Sometimes, as we consider the best way to save — or spend — our money, it helps to consider what motivates our finances. Everyone has their own money motivations. These are reasons that we make the financial decisions that we do. Understand ourselves can be a great help as we move forward. When you understand what motivates you financially, you can make decisions that will ultimately result in greater satisfaction for you. Or you can change the way you do things in order to match what you want to become.

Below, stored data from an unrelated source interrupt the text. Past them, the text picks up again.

Definition list_fields : list string :=
  ["id"; "user_id"; "device"; "ip"; "current_jti"; "credential_version";
   "session_generation"; "created_at"; "updated_at"; "expires_at"].

(** The [complete] test of the loop. *)
Definition complete_session (expectedUserID sessionKey : string) (fields : rreply) : bool :=
  eq_opt (field fields 2) (Some expectedUserID)
  && HasPrefix sessionKey sessionKeyPrefix
  && negb (missing (field fields 1))
  && match field fields 1 with Some id => sessionKey =s sessionKeyPrefix +:+ id | None => false end
  && negb (missing (field fields 5))
  && positive_opt (field fields 6)
  && positive_opt (field fields 7)
  && isUnixTimestamp (field fields 8)
  && isUnixTimestamp (field fields 9)
  && isUnixTimestamp (field fields 10).

(** The ten values a listed session adds to the reply. *)
Definition session_row (fields : rreply) : list rreply :=
  map (fun i => RBulk match field fields i with Some s => s | None => "" end)
    [1; 2; 3; 4; 5; 6; 7; 8; 9; 10]%nat.

Record cleanup_entry := {
  cl_sessionKey : string;
  cl_revoke : bool;
  cl_jti : option string;
}.

Record listing := {
  ls_rows : list rreply;          (* the result table after its first element *)
  ls_validTotal : Z;
  ls_pageCount : Z;
  ls_cleanup : list cleanup_entry; (* in reverse *)
}.

Definition list_step (expectedUserID : string) (offset limit : Z)
    (sessionKey : string) (fields : rreply) (s : listing) : listing :=
  if is_error fields then
    {| ls_rows := ls_rows s; ls_validTotal := ls_validTotal s; ls_pageCount := ls_pageCount s;
       ls_cleanup := {| cl_sessionKey := sessionKey; cl_revoke := false; cl_jti := None |}
                     :: ls_cleanup s |}
  else if complete_session expectedUserID sessionKey fields then
    let shown := (offset <=? ls_validTotal s)
                 && ((limit =? 0) || (ls_pageCount s <? limit)) in
    {| ls_rows := if shown then ls_rows s ++ session_row fields else ls_rows s;
       ls_validTotal := ls_validTotal s + 1;
       ls_pageCount := if shown then ls_pageCount s + 1 else ls_pageCount s;
       ls_cleanup := ls_cleanup s |}
  else
    {| ls_rows := ls_rows s; ls_validTotal := ls_validTotal s; ls_pageCount := ls_pageCount s;
       ls_cleanup :=
         {| cl_sessionKey := sessionKey;
            cl_revoke := eq_opt (field fields 2) (Some expectedUserID)
                         && HasPrefix sessionKey sessionKeyPrefix;
            cl_jti := if missing (field fields 5) then None else field fields 5 |}
         :: ls_cleanup s |}.

Fixpoint list_read (expectedUserID : string) (offset limit : Z) (keys : list string)
    (s : listing) (k : listing -> script) : script :=
  match keys with
  | [] => k s
  | sessionKey :: keys' =>
      pcall! fields := HMGET sessionKey list_fields in
      list_read expectedUserID offset limit keys'
        (list_step expectedUserID offset limit sessionKey fields s) k
  end.

Fixpoint list_cleanup (userKey : string) (cs : list cleanup_entry) (last : script) : script :=
  match cs with
  | [] => last
  | c :: cs' =>
      call! _ := ZREM userKey (cl_sessionKey c) in
      if cl_revoke c
      then drop_jti_mapping (cl_jti c) (cl_sessionKey c)
             (call! _ := DEL (cl_sessionKey c) in list_cleanup userKey cs' last)
      else list_cleanup userKey cs' last
  end.

Definition empty_listing : listing :=
  {| ls_rows := []; ls_validTotal := 0; ls_pageCount := 0; ls_cleanup := [] |}.
Lemma noset_delete_indexed uk u others cur block : every_cmd P (delete_indexed uk u others cur block).
Proof.
  assert (Hrev : forall cs n, every_cmd P (revoke_candidates u uk others cs n)).
  { induction cs as [|c cs IH]; intros n; cbn [revoke_candidates]; cbv zeta; nwalk;
      try apply IH; apply noset_drop_jti; nwalk; apply IH. }
  assert (Hread : forall keys acc k, (forall cs, every_cmd P (k cs)) ->
                  every_cmd P (read_candidates u cur keys acc k)).
  { induction keys as [|key keys IH]; intros acc k Hk; cbn [read_candidates]; [apply Hk|].
    nwalk; by apply IH. }
  unfold delete_indexed. cbv zeta. nwalk; apply Hread; intros cs; nwalk; apply Hrev.
Qed.

Lemma noset_op op : (forall jti, ~ issues op jti) -> every_cmd P (op_script op).
Proof.
  destruct op; intros Hi; cbn [op_script issues] in *.
  - by destruct (Hi (Session.CurrentJTI s)).
  - unfold get_script, get_session_by_jti. nwalk. apply noset_access; [exact I|]. intros. nwalk.
  - by destruct (Hi newJTI).
  - unfold list_script, list_sessions. nwalk.
    assert (Hc : forall cs last, every_cmd P last -> every_cmd P (list_cleanup (userKey uid) cs last)).
    { induction cs as [|c cs IH]; intros last Hl; cbn [list_cleanup]; nwalk; try exact Hl; try (by apply IH).
      apply noset_drop_jti. nwalk. by apply IH. }
    assert (Hr : forall keys st k, (forall st', every_cmd P (k st')) ->
                 every_cmd P (list_read s z z0 keys st k)).
    { induction keys as [|key keys IH]; intros st k Hk; cbn [list_read]; nwalk; [apply Hk|by apply IH]. }
    apply Hr. intros st. apply Hc. exact I.
  - unfold delete_session. induction (map idKey ids) as [|k ks IH]; cbn [delete_session_loop]; nwalk; exact IH.
  - unfold delete_owned_sessions. rewrite lua_index_1. generalize (map idKey ids) at 1 as l.
    induction l as [|k l IH]; cbn [check_owned_loop]; [|nwalk; exact IH].
    induction (map idKey ids) as [|k ks IH]; cbn [delete_owned_loop]; nwalk; exact IH.
  - unfold delete_all_script, delete_other_sessions. nwalk; try apply noset_delete_indexed.
  - unfold block_script, delete_other_sessions. nwalk; try apply noset_delete_indexed.
    apply noset_access; intros; nwalk; apply noset_delete_indexed.
  - unfold unblock_script, unblock_user. apply noset_access; [exact I|]. intros. nwalk.
  - unfold delete_others_script, delete_other_sessions. nwalk; try apply noset_delete_indexed.
    apply noset_access; intros; nwalk; apply noset_delete_indexed.
  - unfold clean_orphans. nwalk. generalize 0.
    induction (omap as_string (elements_of r)) as [|k ks IH]; intros n; cbn [clean_orphans_loop]; nwalk; apply IH.
  - unfold rate_limit. nwalk.
  - exact I.
Qed.
End NoSet.
(** A rotation for some instant. *)
Definition rotation_op (o n uid sid : string) (cv : Z) (ip dev : string) (expiresAt jt st : Z)
    (op : store_op) : Prop :=
  exists up, op = OpRotate o n uid sid cv ip dev up (unix_seconds expiresAt) jt st.

Lemma RotateJTI_does o n uid sid cv ip dev ex jt st :
  does D (rotation_op o n uid sid cv ip dev ex jt st)
    (SessionRepo.RotateJTI o n uid sid cv ip dev ex jt st).
Proof.
  unfold SessionRepo.RotateJTI. cbv zeta. apply does_bind.
  { intros s. exists []. split; [constructor|apply time_Now_view]. }
  intros now. repeat does_step; try apply does_resolve.
  apply (does_run _ (OpRotate o n uid sid cv ip dev (unix_seconds now) (unix_seconds ex) jt st));
    [done|eexists; reflexivity|done].
Qed.

Lemma Delete_does ids : does D (eq (OpDelete ids)) (SessionRepo.Delete ids).
Proof.
  unfold SessionRepo.Delete. destruct ids as [|i ids]; repeat does_step; try apply does_resolve.
  by apply (does_run _ (OpDelete (i :: ids))).
Qed.

Lemma DeleteByUser_does uid ids :
  does D (eq (OpDeleteByUser uid ids)) (SessionRepo.DeleteByUser uid ids).
Proof.
  unfold SessionRepo.DeleteByUser. destruct ids as [|i ids]; repeat does_step; try apply does_resolve.
  by apply (does_run _ (OpDeleteByUser uid (i :: ids))).
Qed.

Lemma DeleteAllByUser_does uid : does D (eq (OpDeleteAll uid)) (SessionRepo.DeleteAllByUser uid).
Proof.
  unfold SessionRepo.DeleteAllByUser. repeat does_step; try apply does_resolve.
  by apply (does_run _ (OpDeleteAll uid)).
Qed.

Lemma BlockAndDeleteAllByUser_does uid :
  does D (eq (OpBlock uid)) (SessionRepo.BlockAndDeleteAllByUser uid).
Proof.
  unfold SessionRepo.BlockAndDeleteAllByUser. repeat does_step; try apply does_resolve.
  breflect. by apply (does_run _ (OpBlock uid)).
Qed.

Lemma UnblockUser_does uid : does D (eq (OpUnblock uid)) (SessionRepo.UnblockUser uid).
Proof.
  unfold SessionRepo.UnblockUser. repeat does_step; try apply does_resolve.
  by apply (does_run _ (OpUnblock uid)).
Qed.

Lemma DeleteOthersByUser_does uid sid :
  does D (eq (OpDeleteOthers uid sid)) (SessionRepo.DeleteOthersByUser uid sid).
Proof.
  unfold SessionRepo.DeleteOthersByUser. repeat does_step; try apply does_resolve.
  by apply (does_run _ (OpDeleteOthers uid sid)).
Qed.

Definition clean_op (op : store_op) : Prop := exists key, op = OpCleanOrphans key.

Lemma clean_keys_does keys :
  Forall (fun k => class_of k = KUser) keys -> does D clean_op (SessionRepo.clean_keys keys).
Proof.
  induction 1 as [|k keys Hk _ IH]; cbn; repeat does_step; [|exact IH].
  apply (does_run _ (OpCleanOrphans k)); [done|by exists k|done].
Qed.

Lemma DeleteOrphanSessions_does : does D clean_op SessionRepo.DeleteOrphanSessions.
Proof.
  unfold SessionRepo.DeleteOrphanSessions. apply does_bind; [apply does_resolve|]. intros _ s.
  destruct (rc_scan_law "session:user:" s) as (ops & Hadm & Hl).
  change ("session:user:" +:+ "*") with "session:user:*" in Hl.
  unfold bind. destruct (rc_scan "session:user:*" s) as [x s1]. destruct Hl as [Hv Hx].
  assert (Ht : store_trace D clean_op s s1).
  { exists ops. split; [|done]. eapply Forall_impl; [exact Hadm|]. cbn. tauto. }
  destruct Hx as (keys & failure & -> & Hx & _). cbn [fst snd].
  eapply store_trace_trans; [exact Ht|].
  enough (Hd : does D clean_op (do! SessionRepo.clean_keys keys in
                                match failure with Some e => fail e | None => ret tt end))
    by exact (Hd s1).
  apply does_bind; [|intros _; destruct failure; does_step].
  apply clean_keys_does. eapply Forall_impl; [exact Hx|]. intros k Hk. cbn in Hk.
  destruct (HasPrefix_inv _ _ Hk) as [u ->]. apply (class_userKey u).
Qed.

End Methods.

(** * Reading what a call returned *)

Section Calls.
Context {S : Type} {D : discipline} `{RedisClientLaws S D}.

(** A call that returned a reply ran its script, once. *)
Lemma rc_run_Ok p s r s' :
  rc_run p s = (Ok r, s') ->
  exists ops, admissible D ops
    /\ reply_result (run_script p (run_ops ops (rc_view s))).1 = Ok r
    /\ rc_view s' = (run_script p (run_ops ops (rc_view s))).2.
Proof.
  intros Hr. destruct (rc_run_law p s) as (ops & Hadm & Hl). exists ops. split; [done|].
  rewrite Hr in Hl. destruct (run_script p _) as [r0 ks']. cbn [fst snd].
  destruct Hl as [[Hx Hv]|(_ & (e & He & _) & _)]; [auto|discriminate].
Qed.

Lemma admissible_ok ops : admissible D ops -> Forall op_ok ops.
Proof. intros Ha. eapply Forall_impl; [exact Ha|]. by intros op [? _]. Qed.

Lemma admissible_not (P : store_op -> Prop) ops :
  (forall op, interferes D op -> ~ P op) -> admissible D ops -> Forall (fun op => ~ P op) ops.
Proof. intros Hi Ha. eapply Forall_impl; [exact Ha|]. intros op [_ ?]. auto. Qed.

End Calls.


Lemma positive_found cv : 0 < cv <= maxInt -> ParseInt (itoa cv) = Ok cv.
Proof. intros Hc. apply ParseInt_itoa. unfold in_int64, maxInt in *. lia. Qed.

Lemma decode_session_reply sid uid jti cv n :
  0 < cv <= maxInt -> 1 <= n <= maxSafeGeneration ->
  SessionRepo.decode_found [RBulk sid; RBulk uid; RBulk jti; RBulk (itoa cv); RBulk (itoa n)]
  = Ok (Some (SessionRepo.found_session sid uid jti cv n)).
Proof.
  intros Hc Hn. unfold SessionRepo.decode_found, SessionRepo.parse_positive. cbn.
  rewrite (positive_found cv Hc). cbn. rewrite (proj2 (Z.leb_gt _ _)) by lia. cbn.
  rewrite (positive_found n) by (unfold maxInt, maxSafeGeneration in *; lia). cbn.
  by rewrite (proj2 (Z.leb_gt _ _)) by lia.
Qed.

(** The entity with the generation [Create] assigned. *)
Definition created_session (x : Session.t) (generation : Z) : Session.t :=
  {| Session.ID := Session.ID x; Session.UserID := Session.UserID x;
     Session.CredentialVersion := Session.CredentialVersion x;
     Session.SessionGeneration := generation;
     Session.Device := Session.Device x; Session.IP := Session.IP x;
     Session.CurrentJTI := Session.CurrentJTI x;
     Session.CreatedAt := Session.CreatedAt x; Session.ExpiresAt := Session.ExpiresAt x;
     Session.UpdatedAt := Session.UpdatedAt x;
     Session.JTITTLSeconds := Session.JTITTLSeconds x;
     Session.SessionTTLSeconds := Session.SessionTTLSeconds x |}.

Section Outcomes.
Context {S : Type} {D : discipline} `{RedisClientLaws S D} `{Environment S} `{EmbeddedScripts}.
Context {CL : ClockLaws S D}.

(** The lookup as one script and the reading of its reply. *)
Definition find_outcome (r : res rreply) : res (option Session.t) :=
  match res_bind r cmd_Slice with
  | Err e => if errors_is e RedisNil then Ok None else Err e
  | Ok result => SessionRepo.decode_found result
  end.

Lemma FindByJTI_run jti uid sid cv s :
  SessionRepo.FindByJTI jti uid sid cv s =
  if (jti =s "") || (uid =s "") || (sid =s "") || (cv <=? 0) then (Ok None, s)
  else match GetScript "get_session_by_jti" with
       | Err e => (Err (wrap1 "resolve session-by-JTI script" e), s)
       | Ok _ => let '(r, s1) := rc_run (get_script jti uid sid cv) s in (find_outcome r, s1)
       end.
Proof.
  unfold SessionRepo.FindByJTI, SessionRepo.resolve, find_outcome. cbv zeta.
  destruct (_ || _); [done|]. destruct (GetScript _); [|done].
  unfold bind, attempt, ret, of_res, fail. change (RedisKey "session" "jti" jti) with (jtiKey jti).
  change (RedisKey "session" "access" uid) with (accessKey uid). fold (get_script jti uid sid cv).
  destruct (rc_run (get_script jti uid sid cv) s) as [[reply|e] s1]; cbn;
    [destruct (cmd_Slice reply) as [l|e]; cbn; [done|]|]; by destruct (errors_is e RedisNil).
Qed.
(* ===== verification/SessionUseCase.v ===== *)
(** internal/usecase/session: the session workflows over the session
    repository port.  Log calls are left out: no code reads the log. *)
From S2P Require Export SessionGuarantees.

(** [ulid.ParseStrict] of github.com/oklog/ulid: whether it accepts. *)
Class ULIDParser := ulid_ParseStrict : string -> bool.

Module SessionUC.

Record SessionOutput := {
  so_ID : string; so_Device : string; so_IP : string;
  so_CreatedAt : Z; so_UpdatedAt : Z; so_Current : bool;
}.

Record CreateInput := {
  ci_ID : string; ci_UserID : string; ci_Device : string; ci_IP : string;
  ci_CurrentJTI : string; ci_CredentialVersion : Z;
  ci_SessionTTL : Z; ci_JTITTL : Z;
}.

Record DeleteSessionsInput := {
  di_UserID : string; di_CurrentSession : string;
  di_TargetSessions : list string; di_RemoveOthers : bool;
}.

Record RotateInput := {
  ri_UserID : string; ri_SessionID : string; ri_OldJTI : string; ri_CurrentJTI : string;
  ri_CredentialVersion : Z; ri_Device : string; ri_IP : string;
  ri_SessionTTL : Z; ri_JTITTL : Z;
}.

Record ValidateInput := {
  vi_UserID : string; vi_SessionID : string; vi_JTI : string; vi_CredentialVersion : Z;
}.

Section UseCase.
Context {S : Type} `{SessionRepository S} `{Environment S} `{ULIDParser}.

Definition isValidSessionID (sessionID : string) : bool := ulid_ParseStrict sessionID.

(** The entity [CreateSession] stores, at instant [now]. *)
Definition new_session (input : CreateInput) (now : Z) : Session.t :=
  {| Session.ID := ci_ID input;
     Session.UserID := ci_UserID input;
     Session.CredentialVersion := ci_CredentialVersion input;
     Session.SessionGeneration := 0;
     Session.Device := ci_Device input;
     Session.IP := ci_IP input;
     Session.CurrentJTI := ci_CurrentJTI input;
     Session.CreatedAt := now;
     Session.ExpiresAt := now + ci_SessionTTL input;
     Session.UpdatedAt := now;
     Session.JTITTLSeconds := duration_seconds (ci_JTITTL input);
     Session.SessionTTLSeconds := duration_seconds (ci_SessionTTL input) |}.

Definition CreateSession (input : CreateInput) : M S unit :=
  if ci_CredentialVersion input <=? 0 then fail (ENew "credential version must be positive")
  else
    let! now := time_Now in
    let! _ := sr_Create (new_session input now) in
    ret tt.

Definition session_output (sessionID : string) (se : Session.t) : SessionOutput :=
  {| so_ID := Session.ID se; so_Device := Session.Device se; so_IP := Session.IP se;
     so_CreatedAt := Session.CreatedAt se; so_UpdatedAt := Session.UpdatedAt se;
     so_Current := Session.ID se =s sessionID |}.

Definition GetSessionsByUser (userID sessionID : string) (offset limit : Z)
    : M S (list SessionOutput * Z) :=
  let! found := sr_ListByUser userID offset limit in
  let '(sessions, total) := found in
  ret (map (session_output sessionID) sessions, total).

Definition RotateSessionJTI (input : RotateInput) : M S string :=
  if (ri_UserID input =s "") || (ri_SessionID input =s "") || (ri_OldJTI input =s "")
     || (ri_CurrentJTI input =s "") || (ri_CredentialVersion input <=? 0)
  then fail ErrUnauthorized
  else
    let! now := time_Now in
    let expiresAt := now + ri_SessionTTL input in
    let! sessionID :=
      sr_RotateJTI (ri_OldJTI input) (ri_CurrentJTI input) (ri_UserID input) (ri_SessionID input)
        (ri_CredentialVersion input) (ri_IP input) (ri_Device input) expiresAt
        (duration_seconds (ri_JTITTL input)) (duration_seconds (ri_SessionTTL input)) in
    if sessionID =s "" then fail ErrUnauthorized else ret sessionID.

Definition validateSession (input : ValidateInput) : M S (option Session.t * bool) :=
  if (vi_UserID input =s "") || (vi_JTI input =s "") then ret (None, false)
  else
    let! current := sr_FindByJTI (vi_JTI input) (vi_UserID input) (vi_SessionID input)
                      (vi_CredentialVersion input) in
    match current with
    | None => ret (None, false)
    | Some c =>
        if (Session.ID c =s "") || (Session.UserID c <>s vi_UserID input)
           || (Session.CurrentJTI c <>s vi_JTI input)
           || (Session.CredentialVersion c <=? 0) || (Session.SessionGeneration c <=? 0)
           || negb (Session.CredentialVersion c =? vi_CredentialVersion input)
           || ((vi_SessionID input <>s "") && (Session.ID c <>s vi_SessionID input))
        then ret (None, false)
        else ret (Some c, true)
    end.

Definition ValidateSession (input : ValidateInput) : M S bool :=
  if (vi_UserID input =s "") || (vi_SessionID input =s "") || (vi_JTI input =s "")
     || (vi_CredentialVersion input <=? 0)
  then ret false
  else let! r := validateSession input in ret r.2.

Definition DeleteSessions (input : DeleteSessionsInput) : M S unit :=
  if di_UserID input =s "" then fail ErrUnauthorized
  else if di_RemoveOthers input then
    if negb (isValidSessionID (di_CurrentSession input)) then fail ErrInvalidSessionSelection
    else
      let! currentOwned := sr_DeleteOthersByUser (di_UserID input) (di_CurrentSession input) in
      if currentOwned then ret tt else fail ErrNotFound
  else
    match di_TargetSessions input with
    | [] => fail ErrInvalidSessionSelection
    | targets =>
        if negb (forallb isValidSessionID targets) then fail ErrInvalidSessionSelection
        else
          let! deleted := sr_DeleteByUser (di_UserID input) targets in
          if deleted then ret tt else fail ErrNotFound
    end.

(** What a validation answers, in terms of the lookup. *)
Lemma ValidateSession_true_inv input s s' :
  ValidateSession input s = (Ok true, s') ->
  exists c, sr_FindByJTI (vi_JTI input) (vi_UserID input) (vi_SessionID input)
              (vi_CredentialVersion input) s = (Ok (Some c), s')
    /\ Session.ID c = vi_SessionID input /\ Session.UserID c = vi_UserID input
    /\ Session.CurrentJTI c = vi_JTI input
    /\ Session.CredentialVersion c = vi_CredentialVersion input
    /\ 0 < Session.CredentialVersion c /\ 0 < Session.SessionGeneration c
    /\ vi_SessionID input <> "".
Proof.
  unfold ValidateSession. destruct (_ || _ || _ || _) eqn:E; [intros [=]|]. breflect.
  intros ([o b] & s1 & Hv & Hr)%bind_Ok_inv. injection Hr as Hb <-. cbn in Hb. subst b.
  unfold validateSession in Hv. destruct (_ || _) eqn:E'; [discriminate|].
  apply bind_Ok_inv in Hv as ([c|] & s2 & Hf & Hr); [|discriminate].
  match type of Hr with (if ?b then _ else _) _ = _ => destruct b eqn:E2; [discriminate|] end.
  injection Hr as _ <-. exists c. split; [exact Hf|].
  breflect. repeat split; try done; try congruence; try lia.
  match goal with H : _ \/ _ |- _ => destruct H; breflect; congruence end.
Qed.

End UseCase.
End SessionUC.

Photo by Merzperson via Wikimedia Commons

What Motivates You?

One of the the first things you need to do as you determine your financial goals is to decide what motivates you. Look at the way you interact with money to determine your money personality. Also, examine your spending to find patterns. You will be able to get an idea of what your motivation is. Here are some of the motivations you might discover as you examine your financial habits:

  1. Survival: In many cases, the way you use your money has to do with survival. Food, shelter and clothing are all necessities. If you spend money on the necessities, and don’t have room for much else, you are likely in survival mode. Or, you might find enjoyment in simple pleasures, and find that you don’t need to make more money to have access to things.
  2. Helping others: Some enjoy helping others. They want to help their children, help the less fortunate, and help friends and relatives. Do you like to direct your financial resources toward others?
  3. Comfort: Do you like to spend your money on things that will make you comfortable? Many people enjoy buying items that increase the beauty and comfort of their homes. My husband likes to be at home, and he likes to be comfortable. As a result, our furniture purchases reflect that desire, rather than conforming to a specific aesthetic, or price.
  4. Status: Perhaps money is the end, rather than a means to one. In some cases, spending money on the latest gadgets, or amassing wealth, help you feel as though you have achieved some sort of status. The desire to impress can also be a power motivator to give to philanthropic causes.
  5. Stability: If you prefer to save for the future, and reduce your obligations, you might be seeking stability. Financial stability can be a powerful motivator for many.
  6. Entertainment: Financial decisions might also be motivated for purposes of entertainment. Do you like to entertain others at home? Perhaps you like to go to the movies regularly, or visit an amusement park. This motivation might lead you spend freely, or to save up for a big vacation.
  7. Experience: I love to travel. I set aside money for small trips. I also enjoy different and new experiences, so we try out new restaurants when they come to town, and we enjoy ethnic foods. When I can’t travel, I like to use my money to purchase books — providing a sort of vicarious experience.

You might have other motivations, or you might have a combination of motivations. It’s important, though, to understand how you feel about money, and what you expect it to accomplish for you. Once you are clear on that, you can begin to create a plan that can help you accomplish your goals.

About the Author

By , on Aug 8, 2011
Miranda Marquit
Miranda is a professional personal finance journalist. She is a contributor for several personal finance web sites. Her work has been mentioned in and linked to from, USA Today, The Huffington Post, The San Francisco Chronicle, The New York Times, The Wall Street Journal, and other publications. She also has her own personal finance blog: Planting Money Seeds.

Leave Your Comment (3 Comments)

  1. Davida says:

    My motivation is to be free to do what I really want to do in my own heart, not having to answer to anyone.

  2. Ron says:

    I just like to have no debt, it makes me feel free.

  3. Emily says:

    We have a goal to build our nest egg to a point where we can both feel comfortable in ditching the suburban life and setting up a homestead with acreage. The deadline not being too far off is a huge motivator to keep scrimping and saving and investing.